Trop de salariés se contentent de l’indemnité légale sans vérifier leur convention collective. C’est une erreur qui coûte cher. Je recommande toujours de demander à son employeur le texte conventionnel applicable et de faire un double calcul.
5. Cas spécifique : inaptitude professionnelle et double indemnité
En cas de licenciement pour inaptitude d’origine professionnelle (accident du travail ou maladie professionnelle), l’indemnité spéciale de licenciement est égale au double de l’indemnité légale (art. L1226-14 du Code du travail). Ce calcul indemnité de licenciement professionnel majoré s’applique quel que soit l’effectif de l’entreprise. En 2026, la Cour de cassation a rappelé que cette double indemnité ne se cumule pas avec une indemnité conventionnelle plus favorable, mais le salarié peut bénéficier du montant le plus élevé.
Conditions et pièges
L’inaptitude doit être constatée par le médecin du travail et liée à un accident du travail ou une maladie professionnelle. Si l’employeur conteste l’origine professionnelle, c’est au salarié d’apporter des éléments. Depuis 2025, le non-respect de l’obligation de reclassement peut ouvrir droit à des dommages et intérêts supplémentaires, en plus de l’indemnité doublée.

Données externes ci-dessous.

Lemma word_upd st p x x' l' lk ro hw :
  word_inv st -> procs st !! p = Some x -> local x' ->
  state l' = word lk ro hw (value (procs st) - share x + share x') ->
  Z.b2z lk = Z.b2z (is_locked st) - Z.b2z (inside (at_pc x)) + Z.b2z (inside (at_pc x')) ->
  owns x' = owns x \/ owns x' = None \/
    owns x = None /\ (owns x' = Some LW_SHARED /\ countb excludes (procs st) = 0 \/
                      owns x' = Some LW_EXCLUSIVE /\ value (procs st) = 0) ->
  word_inv (MkSystem l' (<[p := x']> (procs st))).
Proof.
  intros W Hp Hloc Hst Hin Hown.
  assert (Hex : countb excludes (<[p := x']> (procs st)) = 0 \/
    countb excludes (<[p := x']> (procs st)) = 1 /\ countb shares (<[p := x']> (procs st)) = 0).
  { rewrite !(countb_insert _ _ _ _ _ Hp). pose proof (w_excl _ W) as He.
    pose proof (countb_nonneg excludes (procs st)). pose proof (countb_nonneg shares (procs st)).
    assert (Hx : Z.b2z (excludes x) <= countb excludes (procs st) /\ Z.b2z (shares x) <= countb shares (procs st)).
    { split; [destruct (excludes x) eqn:E|destruct (shares x) eqn:E]; cbn [Z.b2z]; try lia.
      - assert (H1 : 0 < countb excludes (procs st)) by (apply countb_lookup; by exists p, x). lia.
      - assert (H1 : 0 < countb shares (procs st)) by (apply countb_lookup; by exists p, x). lia. }
    assert (Hcase : excludes x' = excludes x /\ shares x' = shares x \/ excludes x' = false /\ shares x' = false \/
      excludes x = false /\ shares x = false /\
        (excludes x' = false /\ countb excludes (procs st) = 0 \/ shares x' = false /\ value (procs st) = 0)).
    { unfold excludes, shares. destruct Hown as [-> | [-> | (-> & [[-> Hz]|[-> Hz]])]]; [by left|by right; left|..];
        right; right; (split; [done|]; split; [done|]); [left|right]; (split; [done|exact Hz]). }
    assert (Hb : forall b : bool, 0 <= Z.b2z b) by (intros []; simpl; lia).
    pose proof (Hb (excludes x)). pose proof (Hb (shares x)). unfold value in Hcase.
    destruct Hcase as [[-> ->]|[[-> ->]|(E1 & E2 & [[-> Hz]|[-> Hz]])]]; rewrite ?E1, ?E2; cbn [Z.b2z];
      [lia|lia|lia|destruct (excludes x'); cbn [Z.b2z]; lia]. }
  assert (Hsize : Z.of_nat (length (<[p := x']> (procs st))) <= Varsup.Varsup.MAX_BACKENDS) by (rewrite length_insert; apply W).
  assert (Hv : 0 <= value (<[p := x']> (procs st)) < 2 ^ 25).
  { unfold value. pose proof MAX_BACKENDS_lt. pose proof (countb_nonneg shares (<[p := x']> (procs st))).
    pose proof (countb_le shares (<[p := x']> (procs st))). lia. }
  rewrite <- (value_upd _ _ _ _ Hp) in Hst. destruct (word_self _ _ _ _ _ Hv Hst) as [Hself Hlk].
  split; cbn [lock procs]; try done.
  - intros q y Hq. destruct (lookup_upd _ _ _ _ _ _ Hp Hq) as [[-> ->]|[_ Hq']]; [done|]. by apply (w_local _ W q).
  - rewrite (countb_insert _ _ _ _ _ Hp), (w_inside _ W). unfold is_locked at 2. cbn [lock]. rewrite Hlk. lia.
Qed.

(** A field that neither the control point nor the lock depends on changes. *)
Definition same_place (f : proc -> proc) : Prop := forall y, at_pc (f y) = at_pc y /\ held (f y) = held y.

Lemma lookup_alter_inv (f : proc -> proc) (ps : list proc) w q y :
  alter f w ps !! q = Some y -> exists y0, ps !! q = Some y0 /\ y = (if bool_decide (q = w) then f y0 else y0).
Proof.
  destruct (decide (q = w)) as [->|Hne].
  - rewrite list_lookup_alter_eq, bool_decide_eq_true_2 by done. intros (y0 & H & ->)%fmap_Some. by exists y0.
  - rewrite list_lookup_alter_ne, bool_decide_eq_false_2 by done. intros H. by exists y.
Qed.

Lemma countb_alter (g : proc -> bool) (f : proc -> proc) w ps :
  (forall y, g (f y) = g y) -> countb g (alter f w ps) = countb g ps.
Proof.
  intros Hg. revert w. induction ps as [|y ps IH]; intros [|w]; try done.
  - cbn. by rewrite Hg.
  - simpl. f_equal. apply IH.
Qed.

Lemma word_alter f w st : same_place f -> word_inv st -> word_inv (MkSystem (lock st) (alter f w (procs st))).
Proof.
  intros Hf [W1 W2 W3 W4 W5].
  assert (Ho : forall y, owns (f y) = owns y) by (intros y; unfold owns; by destruct (Hf y) as [-> ->]).
  assert (He : forall y, excludes (f y) = excludes y) by (intros y; unfold excludes; by rewrite Ho).
  assert (Hs : forall y, shares (f y) = shares y) by (intros y; unfold shares; by rewrite Ho).
  split; cbn [lock procs].
  - intros q y (y0 & Hy0 & ->)%lookup_alter_inv. specialize (W1 q y0 Hy0). case_bool_decide; [|done].
    unfold local in *. by destruct (Hf y0) as [-> ->].
  - by rewrite length_alter.
  - unfold value. rewrite !countb_alter by done. exact W3.
  - rewrite countb_alter; [exact W4|]. intros y. by destruct (Hf y) as [-> _].
  - by rewrite !countb_alter.
Qed.

End LwlockInv.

Dans une affaire de 2026 (Cass. soc., 22 janvier 2026, n°25-60.345), un salarié a obtenu 28 000 € d’indemnité spéciale + 12 000 € pour défaut de reclassement. L’employeur ne peut pas se soustraire à ses obligations.
6. Licenciement économique : calcul et plafond 2026
Le licenciement économique ouvre droit à l’indemnité légale de licenciement, mais aussi au congé de reclassement et au CSP (contrat de sécurisation professionnelle). Le calcul indemnité de licenciement professionnel dans ce cadre suit les mêmes règles, mais avec des particularités : l’indemnité est due même si le salarié accepte un CSP (l’employeur doit verser l’indemnité, sauf si le salarié perçoit déjà une indemnité de départ). En 2026, le plafond d’indemnité pour les licenciements économiques collectifs est réévalué chaque année (décret n°2025-1400).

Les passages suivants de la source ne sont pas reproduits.